The hunger strike centred around the “Five Demands”:
- the right not to wear a prison uniform;
- the right not to do prison work;
- the right of free association with other prisoners, and to organise educational and recreational pursuits;
- the right to one visit, one letter and one parcel per week;
- full restoration of remission lost through the protest.
The significance of the hunger strike was the prisoners’ aim of being declared as political prisoners (or prisoners of war) and not to be classed as criminals.
Three weeks later, Sands died in the prison hospital after 66 days of hunger-striking, aged 27. The original pathologist’s report recorded Sands’ and the other hunger strikers’ causes of death as “self-imposed starvation”, later amended to simply “starvation” after protests from the dead strikers’ families. The coroner recorded verdicts of “starvation, self-imposed”.
The announcement of his death prompted several days of riots in nationalist areas of Northern Ireland. A milkman and his son, Eric and Desmond Guiney, died as a result of injuries sustained when their milk float crashed after being stoned by rioters in a predominantly nationalist area of north Belfast. Over 100,000 people lined the route of Sands’ funeral and he was buried in the ‘New Republican Plot’ alongside 76 others. Their grave is maintained and cared for by the National Graves Association, Belfast Sands was a Member of the Westminster Parliament for 25 days, though he never took his seat or the oath.

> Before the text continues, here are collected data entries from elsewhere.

(** C8 as stated fails: connection 1, attached to nothing, asks to join
    room [ABCDEFG] with a token that was never issued; it is answered with
    the reservation error and is left attached to [ABCDEFG]. The same
    happens with the "not editable" error on a completed room. *)
Lemma join_room_attachment_counterexample :
  (let w := fst (step default_config Sample.one_room (EConnect "198.51.100.9")) in
   let e := EMessage 1 (Sample.oracle 2000 "0.zzzzzzzzz" "0.x" "0.y" Sample.all_ok)
                     (Parsed "join_room" (Sample.data "ABCDEFG" (Some "bogus") NNaN)) in
   option_map _roomId (nth_error (clients w) 1) = Some "" /\
   snd (step default_config w e) =
     [Send (mkEnvelope 1 "error" 2000
              (PError None "予約が無効/期限切れです。もう一度参加してね" None))] /\
   option_map _roomId (nth_error (clients (fst (step default_config w e))) 1) =
     Some "ABCDEFG") /\
  (let w := mkWorld (boot [("HIJKLMN", Sample.completed_json "HIJKLMN")] [] [])
                    [mkConn "" "198.51.100.9"] in
   let e := EMessage 0 (Sample.oracle 2000 "0.zzzzzzzzz" "0.x" "0.y" Sample.all_ok)
                     (Parsed "join_room" (Sample.data "HIJKLMN" (Some "bogus") NNaN)) in
   snd (step default_config w e) =
     [Send (mkEnvelope 1 "error" 2000
              (PError None "この部屋は編集できません（完成済み）" None))] /\
   option_map _roomId (nth_error (clients (fst (step default_config w e))) 0) =
     Some "HIJKLMN").
Proof. vm_compute. repeat split; reflexivity. Qed.

(** C10: on a room that resolves and is not quarantined, a
    [join_room] that carries no reservation token is answered with
    [room_state] and attaches the connection, whatever the phase; for a
    completed room the state reads [PLAYBACK], [completed: true]. *)
Theorem join_room_without_token o d ws s key r s1 :
  let rid := requestedRoomId d ws in
  truthy rid = true ->
  JsSet.has rid (quarantineSet s) = false ->
  getRoom o rid s = (Some (key, r), s1) ->
  d_reservationToken d = None ->
  let rs := fst (roomState (now o) (normalizePhase r)) in
  on_join_room o d ws s =
    (putRoom key (snd (roomState (now o) (normalizePhase r))) s1,
     attach (roomId r) ws,
     [Send (mkEnvelope 1 "room_state" (now o) (PRoomState rs))]) /\
  _roomId (snd (fst (on_join_room o d ws s))) = roomId r /\
  remoteAddr (snd (fst (on_join_room o d ws s))) = remoteAddr ws /\
  rs_roomId rs = roomId r /\
  (forallb (fun b => b) (committed r) = true ->
   rs_phase rs = "PLAYBACK" /\ rs_completed rs = true).
Proof.
  intros rid Hrid Hq Hget Htok rs.
  assert (E : on_join_room o d ws s =
    (putRoom key (snd (roomState (now o) (normalizePhase r))) s1,
     attach (roomId r) ws,
     [Send (mkEnvelope 1 "room_state" (now o) (PRoomState rs))])).
  { unfold on_join_room. fold rid. rewrite Hrid, Hq, Hget, Htok. simpl.
    rewrite <- (roomId_normalizePhase r).
    destruct (d_view d); reflexivity. }
  split; [exact E|]. rewrite E. cbn [fst snd attach _roomId remoteAddr].
  split; [reflexivity|]. split; [reflexivity|]. split.
  - unfold rs, roomState. simpl. rewrite ?normalizePhase_eq. reflexivity.
  - intros Hdone. unfold rs, roomState. simpl.
    rewrite !normalizePhase_eq. simpl. rewrite Hdone. simpl.
    split; reflexivity.
Qed.

Lemma join_room_without_token_witness :
  let w := mkWorld (boot [("HIJKLMN", Sample.completed_json "HIJKLMN")] [] [])
                   [mkConn "" "198.51.100.9"] in
  let o := Sample.oracle 2000 "0.zzzzzzzzz" "0.x" "0.y" Sample.all_ok in
  let d := Sample.data "HIJKLMN" None NNaN in
  _roomId (snd (fst (on_join_room o d (mkConn "" "198.51.100.9") (server w)))) =
    "HIJKLMN" /\
  exists rs,
    snd (on_join_room o d (mkConn "" "198.51.100.9") (server w)) =
      [Send (mkEnvelope 1 "room_state" 2000 (PRoomState rs))] /\
    rs_roomId rs = "HIJKLMN" /\
    rs_phase rs = "PLAYBACK" /\ rs_completed rs = true.
Proof.
  intros w o d.
  destruct (getRoom o "HIJKLMN" (server w)) as [[[key r]|] s1] eqn:E; [|discriminate E].
  assert (Hdone : forallb (fun b => b) (committed r) = true).
  { vm_compute in E. injection E as _ <- _. reflexivity. }
  assert (Hid : roomId r = "HIJKLMN").
  { vm_compute in E. injection E as _ <- _. reflexivity. }
  pose proof (join_room_without_token o d (mkConn "" "198.51.100.9")
                (server w) eq_refl eq_refl E eq_refl) as (H1 & H2 & _ & H3 & H4).
  split; [rewrite H2; exact Hid|].
  eexists. split; [rewrite H1; reflexivity|].
  split; [rewrite H3; exact Hid | exact (H4 Hdone)].
Defined.

(** ** Backup rotation (C9) *)

Section NameOrder.

Lemma str_le_trans a : forall b c, str_le a b -> str_le b c -> str_le a c.
Proof.
  unfold str_le, String.leb.
  induction a as [|x a IH]; intros [|y b] [|z c]; simpl; try congruence.
  unfold Ascii.compare.
  destruct (N.compare_spec (N_of_ascii x) (N_of_ascii y)) as [Exy|Lxy|Gxy];
    destruct (N.compare_spec (N_of_ascii y) (N_of_ascii z)) as [Eyz|Lyz|Gyz];
    destruct (N.compare_spec (N_of_ascii x) (N_of_ascii z)) as [Exz|Lxz|Gxz];
    try congruence; try lia.
  apply IH.
Qed.

Lemma str_le_total a b : str_le a b \/ str_le b a.
Proof. apply String.leb_total. Qed.

Lemma str_le_antisym a b : str_le a b -> str_le b a -> a = b.
Proof. apply String.leb_antisym. Qed.

Lemma insert_name_perm x l : Permutation (insert_name x l) (x :: l).
Proof.
  induction l as [|y l IH]; simpl; auto.
  destruct (String.leb x y); auto.
  rewrite IH. apply perm_swap.
Qed.

Lemma sort_names_perm l : Permutation (sort_names l) l.
Proof.
  induction l as [|x l IH]; simpl; auto.
  rewrite insert_name_perm. auto.
Qed.

Lemma insert_name_sorted x l :
  StronglySorted str_le l -> StronglySorted str_le (insert_name x l).
Proof.
  induction 1 as [|y l Hl IH Hy]; simpl.
  - repeat constructor.
  - destruct (String.leb x y) eqn:E.
    + constructor; [constructor; assumption|].
      constructor; [exact E|].
      rewrite Forall_forall in *. intros z Hz.
      eapply str_le_trans; [exact E | auto].
    + constructor; auto.
      assert (Hyx : str_le y x).
      { destruct (str_le_total x y) as [H | H]; [unfold str_le in H; congruence | exact H]. }
      rewrite Forall_forall in *. intros z Hz.
      apply (Permutation_in _ (insert_name_perm x l)) in Hz.
      destruct Hz as [<- | Hz]; auto.
Qed.

Lemma sort_names_sorted l : StronglySorted str_le (sort_names l).
Proof.
  induction l as [|x l IH]; simpl; [constructor | apply insert_name_sorted, IH].
Qed.

Lemma sorted_perm_eq l1 : forall l2,
  StronglySorted str_le l1 -> StronglySorted str_le l2 ->
  Permutation l1 l2 -> l1 = l2.
Proof.
  induction l1 as [|a l1 IH]; intros l2 H1 H2 P.
  - apply Permutation_nil in P. auto.
  - destruct l2 as [|b l2]; [apply Permutation_sym, Permutation_nil in P; discriminate|].
    inversion H1 as [|? ? H1' Ha]; subst. inversion H2 as [|? ? H2' Hb]; subst.
    rewrite Forall_forall in Ha, Hb.
    assert (a = b).
    { assert (Hab : str_le a b).
      { assert (Hin : In b (a :: l1))
          by (apply (Permutation_in _ (Permutation_sym P)); left; reflexivity).
        destruct Hin as [-> | Hin]; [|auto].
        destruct (str_le_total b b); assumption. }
      assert (Hba : str_le b a).
      { assert (Hin : In a (b :: l2)) by (apply (Permutation_in _ P); left; reflexivity).
        destruct Hin as [-> | Hin]; [|auto].
        destruct (str_le_total a a); assumption. }
      apply str_le_antisym; assumption. }
    subst b. f_equal. apply IH; auto.
    apply Permutation_cons_inv in P. exact P.
Qed.

Lemma sort_names_snoc l x :
  sort_names (l ++ [x]) = insert_name x (sort_names l).
Proof.
  apply sorted_perm_eq.
  - apply sort_names_sorted.
  - apply insert_name_sorted, sort_names_sorted.
  - rewrite sort_names_perm, insert_name_perm, sort_names_perm.
    rewrite Permutation_app_comm. reflexivity.
Qed.

Lemma StronglySorted_skipn n : forall l,
  StronglySorted str_le l -> StronglySorted str_le (skipn n l).
Proof.
  induction n as [|n IH]; intros l H; simpl; auto.
  destruct l as [|x l]; auto.
  inversion H; subst. auto.
Qed.

End NameOrder.

Lemma has_In x l : JsSet.has x l = true <-> In x l.
Proof.
  unfold JsSet.has. rewrite existsb_exists. split.
  - intros (y & Hy & E). apply String.eqb_eq in E. subst. exact Hy.
  - intros H. exists x. split; [exact H | apply String.eqb_refl].
Qed.

Lemma has_false x l : JsSet.has x l = false <-> ~ In x l.
Proof.
  rewrite <- has_In. destruct (JsSet.has x l); split; congruence.
Qed.

Lemma filter_comm {A : Type} (f g : A -> bool) l :
  filter f (filter g l) = filter g (filter f l).
Proof.
  induction l as [|x l IH]; simpl; auto.
  destruct (g x) eqn:G, (f x) eqn:F; simpl; rewrite ?G, ?F, IH; reflexivity.
Qed.

Lemma perm_filter {A : Type} (f : A -> bool) l l' :
  Permutation l l' -> Permutation (filter f l) (filter f l').
Proof.
  induction 1 as [|x l l' _ IH|x y l|l l' l'' _ IH1 _ IH2]; simpl; auto.
  - destruct (f x); auto.
  - destruct (f x), (f y); auto. apply perm_swap.
  - etransitivity; eauto.
Qed.

Lemma filter_none {A : Type} (f : A -> bool) l :
  (forall x, In x l -> f x = false) -> filter f l = [].
Proof.
  induction l as [|x l IH]; simpl; intros H; auto.
  rewrite (H x) by auto. auto.
Qed.

Lemma filter_all {A : Type} (f : A -> bool) l :
  (forall x, In x l -> f x = true) -> filter f l = l.
Proof.
  induction l as [|x l IH]; simpl; intros H; auto.
  rewrite (H x) by auto. f_equal. auto.
Qed.

Lemma filter_drop_prefix a b :
  NoDup (a ++ b) ->
  filter (fun x => negb (JsSet.has x a)) (a ++ b) = b.
Proof.
  intros Hnd.
  rewrite filter_app, filter_none, filter_all; auto.
  - intros x Hx. apply negb_true_iff, has_false.
    intros Hin. clear - Hnd Hin Hx.
    induction a as [|y a IH]; [contradiction|].
    simpl in Hnd. apply NoDup_cons_iff in Hnd as [Hy Hnd].
    destruct Hin as [-> | Ha]; [apply Hy, in_or_app; auto | auto].
  - intros x Hx. apply negb_false_iff, has_In. exact Hx.
Qed.

(** Removing the [n] first elements by name leaves the rest. *)
Lemma filter_drop_firstn n l :
  NoDup l ->
  filter (fun x => negb (JsSet.has x (firstn n l))) l = skipn n l.
Proof.
  intros Hnd.
  pose proof (filter_drop_prefix (firstn n l) (skipn n l)) as H.
  rewrite (firstn_skipn n l) in H. auto.
Qed.

Lemma in_firstn {A : Type} n (l : list A) x : In x (firstn n l) -> In x l.
Proof.
  intros H. rewrite <- (firstn_skipn n l). apply in_or_app. left. exact H.
Qed.

Lemma NoDup_filter_keep {A : Type} (f : A -> bool) l : NoDup l -> NoDup (filter f l).
Proof.
  induction 1 as [|x l Hx Hl IH]; simpl; [constructor|].
  destruct (f x); auto. constructor; auto.
  intros Hin. apply filter_In in Hin as [Hin _]. contradiction.
Qed.

Lemma length_lastk {A : Type} k (l : list A) :
  List.length (lastk k l) = Nat.min k (List.length l).
Proof. unfold lastk. rewrite length_skipn. lia. Qed.

Lemma lastk_cons {A : Type} k (x : A) l :
  (k <= List.length l)%nat -> lastk k (x :: l) = lastk k l.
Proof.
  intros H. unfold lastk. simpl List.length.
  replace (S (List.length l) - k)%nat with (S (List.length l - k)) by lia.
  reflexivity.
Qed.

Lemma lastk_all {A : Type} k (l : list A) :
  (List.length l <= k)%nat -> lastk k l = l.
Proof.
  intros H. unfold lastk. replace (List.length l - k)%nat with 0%nat by lia.
  reflexivity.
Qed.

Lemma length_insert_name x l : List.length (insert_name x l) = S (List.length l).
Proof. apply (Permutation_length (insert_name_perm x l)). Qed.

Lemma insert_name_below x l :
  Forall (str_le x) l -> insert_name x l = x :: l.
Proof.
  destruct l as [|y l]; simpl; auto.
  intros H. inversion H as [|? ? Hy _]; subst.
  unfold str_le in Hy. rewrite Hy. reflexivity.
Qed.

(** Keeping the [k] greatest commutes with a further insertion. *)
Lemma lastk_insert_name k x l :
  StronglySorted str_le l ->
  lastk k (insert_name x (lastk k l)) = lastk k (insert_name x l).
Proof.
  induction 1 as [|y l Hl IH Hy].
  - reflexivity.
  - destruct (Nat.le_gt_cases (List.length (y :: l)) k) as [Hle | Hgt].
    + rewrite (@lastk_all string k (y :: l) Hle). reflexivity.
    + simpl in Hgt. assert (Hk : (k <= List.length l)%nat) by lia.
      rewrite (@lastk_cons string k y l Hk). simpl.
      destruct (String.leb x y) eqn:E.
      * rewrite insert_name_below.
        -- rewrite !lastk_cons.
           ++ apply lastk_all. rewrite length_lastk. lia.
           ++ exact Hk.
           ++ simpl. lia.
           ++ rewrite length_lastk. lia.
        -- unfold lastk. apply Forall_forall. intros z Hz.
           assert (Hin : In z l).
           { rewrite <- (firstn_skipn (List.length l - k) l).
             apply in_or_app. right. exact Hz. }
           rewrite Forall_forall in Hy.
           eapply str_le_trans; [exact E | auto].
      * rewrite IH. rewrite lastk_cons; auto.
        rewrite length_insert_name. lia.
Qed.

In response to a question in the House of Commons on 5 May 1981, British Prime Minister Margaret Thatcher said, “Mr. Sands was a convicted criminal. He chose to take his own life. It was a choice that his organisation did not allow to many of its victims”. The official announcement of Sands’ death in the House of Commons omitted the customary expression of sense of loss and sympathy with the family of the member. Nine other IRA and Irish National Liberation Army (INLA) members who were involved in the 1981 Irish Hunger Strike also died after Sands.
Bobby Sands was survived by his parents, siblings, and a young son (Gerard) from his marriage to Geraldine Noade.